== Record set ==
(** * Variable definitions of the house-prices project

    A shallow embedding of the three Python modules of [house-prices]:
    - [parse_variables.py]: the scanner that extracts the definitions of
      all the variables from the documentation file;
    - [qualitative_variables.py]: its older sibling, which only extracts
      the qualitative variables;
    - [utils.py]: the loader of the definitions and its two classifiers.

    A Python [str] decoded from Latin-1 is a [string] (one [ascii] per
    byte), a [dict] with string keys is a [gmap string _], the regular
    expressions are kept as syntax and run by a backtracking matcher, and
    the loop over the lines of the file threads an explicit state. *)

From Stdlib Require Import Ascii.
From stdpp Require Import base option list strings gmap.

(** ** Python strings *)

Module Py.

Definition TAB : ascii := "009"%char.
Definition LF : ascii := "010"%char.
Definition CR : ascii := "013"%char.
Definition SP : ascii := " "%char.

(** [str.isspace] on the code points below 256; the regular
    expression class [\s] on a [str] pattern is the same set. *)
Definition isspace (c : ascii) : bool :=
  let n := nat_of_ascii c in
  ((9 <=? n) && (n <=? 13)) || ((28 <=? n) && (n <=? 32))
  || (n =? 133) || (n =? 160).

Fixpoint lstrip (s : string) : string :=
  match s with
  | EmptyString => EmptyString
  | String a s' => if isspace a then lstrip s' else s
  end.

Fixpoint rstrip (s : string) : string :=
  match s with
  | EmptyString => EmptyString
  | String a s' =>
      match rstrip s' with
      | EmptyString => if isspace a then EmptyString else String a EmptyString
      | r => String a r
      end
  end.

(** [s.strip()] *)
Definition strip (s : string) : string := rstrip (lstrip s).

(** [len(line.strip()) == 0] *)
Definition is_blank (line : string) : bool :=
  String.length (strip line) =? 0.

(** Text mode with [newline=None]: ["\r\n"] and a lone ["\r"] are read
    as ["\n"]. *)
Fixpoint translate_newlines (s : string) : string :=
  match s with
  | EmptyString => EmptyString
  | String a s' =>
      if Ascii.eqb a CR then
        match s' with
        | String b s'' =>
            if Ascii.eqb b LF then String LF (translate_newlines s'')
            else String LF (translate_newlines s')
        | EmptyString => String LF EmptyString
        end
      else String a (translate_newlines s')
  end.

(** Iterating over a text file: every line keeps its ["\n"], the last
    one may lack it. *)
Fixpoint split_lines (s : string) : list string :=
  match s with
  | EmptyString => []
  | String a s' =>
      if Ascii.eqb a LF then String LF EmptyString :: split_lines s'
      else match split_lines s' with
           | [] => [String a EmptyString]
           | l :: ls => String a l :: ls
           end
  end.

(** [for line in f], for a file of contents [s]. *)
Definition readlines (s : string) : list string :=
  split_lines (translate_newlines s).

(** The values that occur in a definitions file: strings, and lists of
    strings. *)
Inductive value :=
| PStr (s : string)
| PList (l : list string).

#[global] Instance value_eq_dec : EqDecision value.
Proof. solve_decision. Defined.

End Py.

(** ** Regular expressions

    The fragment of [re] that the three patterns use: a literal
    character, a greedy repetition of a character class (with bounds),
    an alternation of literal words; the last two may be a named
    group. *)

Module Re.

Inductive node :=
| Lit (c : ascii)
| Rep (cls : ascii -> bool) (lo : nat) (hi : option nat) (grp : option string)
| Alt (words : list string) (grp : option string).
(** X20.  A character that is neither of the class [[a-z0-9]] nor an
    apostrophe separates: the tokens of a text around it are the tokens
    of the part before it, followed by the tokens of the part after
    it. *)
Theorem findall_separator (s1 : pystr) c (s2 : pystr) :
  is_alnum c = false -> c <> APOSTROPHE ->
  findall (s1 ++ c :: s2) = findall s1 ++ findall s2.
Proof.
  intros Hc Hq. remember (length s1) as n eqn:Hn. revert s1 Hn.
  induction n as [n IH] using lt_wf_ind. intros s1 ->.
  destruct s1 as [|x s1].
  - simpl app. rewrite findall_skip; [done|].
    unfold match_at. by rewrite span_alnum_stop.
  - destruct (match_at (x :: s1)) as [tok|] eqn:Hm.
    + destruct (match_at_sound _ _ Hm) as [Htok [rest Hs]].
      pose proof (matches_pattern_nonempty _ Htok) as Hne.
      rewrite Hs in Hm |- *. rewrite <- app_assoc.
      rewrite findall_match by (by rewrite app_assoc, match_at_sep).
      rewrite (findall_match _ _ Hm). simpl. f_equal.
      eapply IH; [|done]. rewrite Hs, length_app.
      destruct tok; [done|]. simpl. lia.
    + rewrite (findall_skip _ _ Hm). simpl app.
      rewrite findall_skip
        by exact (eq_trans (match_at_sep (x :: s1) c s2 Hc Hq) Hm).
      eapply IH; [|done]. simpl. lia.
Qed.
End SeparatorFacts.

Lemma findall_separator_witness :
  is_alnum 32%N = false /\ 32%N <> APOSTROPHE
  /\ findall (lit "can't" ++ 32%N :: lit "reset it") = [lit "can't"; lit "reset"; lit "it"]
  /\ findall (lit "can't" ++ 32%N :: lit "reset it")
     = findall (lit "can't") ++ findall (lit "reset it").
Proof.
  split; [reflexivity|]. split; [done|]. split; [reflexivity|].
  exact (findall_separator (lit "can't") 32%N (lit "reset it") eq_refl
           ltac:(done)).
Defined.
(** * Logo generator: a shallow embedding of [logo_generator.py]

    The development follows the Python module class by class:
    [ColorPalette], [PatternGenerator], [ShapeFactory], [TextRenderer],
    [EffectsEngine], [LogoTemplate], [LogoGenerator] and [LogoComposer].

    Modelling conventions.
    - Python floats are modelled by exact rationals ([Q]); Python ints by [Z].
      Results that the program computes with floats are compared with [==]
      ([Qeq]) so that a statement never depends on how a fraction is written.
    - A Python string is the sequence of its characters ([string]); tuples
      and lists are both lists, told apart only where the program does
      ([pyval]).
    - [math.cos], [math.sin], [math.sqrt] and [math.pi] belong to the Python
      standard library; they are taken as an interface ([MathLib]).
    - The process-wide [random] module is an explicit generator state that is
      threaded through every function that draws from it ([Random.State]).
    - Configuration dicts live in a store of shared objects ([World]); the
      methods of the generator read and write that store, draw random
      numbers and may raise ([M]).
    - A gizeh surface is the sequence of drawing calls issued on it, oldest
      first, together with its size and background colour.  Rasterisation by
      cairo is outside the model.
    - The methods that write files run on the store and on a disk ([IO]): the
      directories they create and the PNG files they write, each file with
      the surface rendered into it.  The operating system is taken to accept
      every directory and file name (I/O errors are outside the model), and
      what [print] writes to the console is not modelled. *)

From Stdlib Require Import ZArith QArith Qround Lia Lqa String Ascii List.
From Stdlib Require Import Floats Uint63.
From Stdlib Require Import Permutation Sorted.
From Stdlib Require DecimalString DecimalNat.
From stdpp Require Import base option list strings gmap.

Set Warnings "-register-all".

Open Scope string_scope.
Open Scope list_scope.
Open Scope Q_scope.

(** ** Python numerics *)

Module Py.

(** [int(x)] on a float truncates towards zero. *)
Definition int (x : Q) : Z := Z.quot (Qnum x) (Zpos (Qden x)).

(** [x % 1.0] on floats: the result has the sign of the divisor. *)
Definition mod1 (x : Q) : Q := x - inject_Z (Qfloor x).

(** [max(a, b)] and [min(a, b)] on floats. *)
Definition max (a b : Q) : Q := if Qle_bool b a then a else b.
Definition min (a b : Q) : Q := if Qle_bool a b then a else b.
(** * torchtuples: the nested [Tuple] container and the training loop

    A shallow embedding of [pyth/tuple.py] (the nested container and its
    recursive operations) and of [pyth/base.py] (the fit loop and the
    assembly of the callback list), with the properties stated about them.

    Python values are modelled by the inductive [value]; a Python call that
    may raise is a computation in the error monad [result]; the training
    loop, which mutates the model and its callbacks, is a computation in a
    state-and-error monad over an explicit [fit_state]. *)

From Stdlib Require Import List ZArith Bool String Ascii Lia Arith.
From Stdlib Require Import DecimalString DecimalNat FinFun.
From Equations Require Import Equations.
Import ListNotations.
Local Open Scope string_scope.
Local Open Scope Z_scope.
Local Open Scope list_scope.

(** String concatenation; [++] is kept for lists. *)
Infix "+++" := String.append (right associativity, at level 60).

Set Implicit Arguments.

(* ===================================================================== *)
(** ** Exceptions and the error monad *)
(* ===================================================================== *)

Inductive exn_class : Type :=
| NotImplementedError
| ValueError
| RuntimeError
| TypeError
| AttributeError
| IndexError
| StopIteration
| AssertionError.

(** An exception instance: its class and its message. *)
Inductive exn : Type :=
| Exn (cls : exn_class) (msg : string).

Inductive result (A : Type) : Type :=
| Ok (a : A)
| Raise (e : exn).
Arguments Ok {A} a.
Arguments Raise {A} e.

== What is needed ==
In the listing above, find the line containing "Theorem findall_separator (s1" and the line containing "induction n as", then retype both and every line between them exactly, with nothing else.

== Answer for the task ==
Theorem findall_separator (s1 : pystr) c (s2 : pystr) :
  is_alnum c = false -> c <> APOSTROPHE ->
  findall (s1 ++ c :: s2) = findall s1 ++ findall s2.
Proof.
  intros Hc Hq. remember (length s1) as n eqn:Hn. revert s1 Hn.
  induction n as [n IH] using lt_wf_ind. intros s1 ->.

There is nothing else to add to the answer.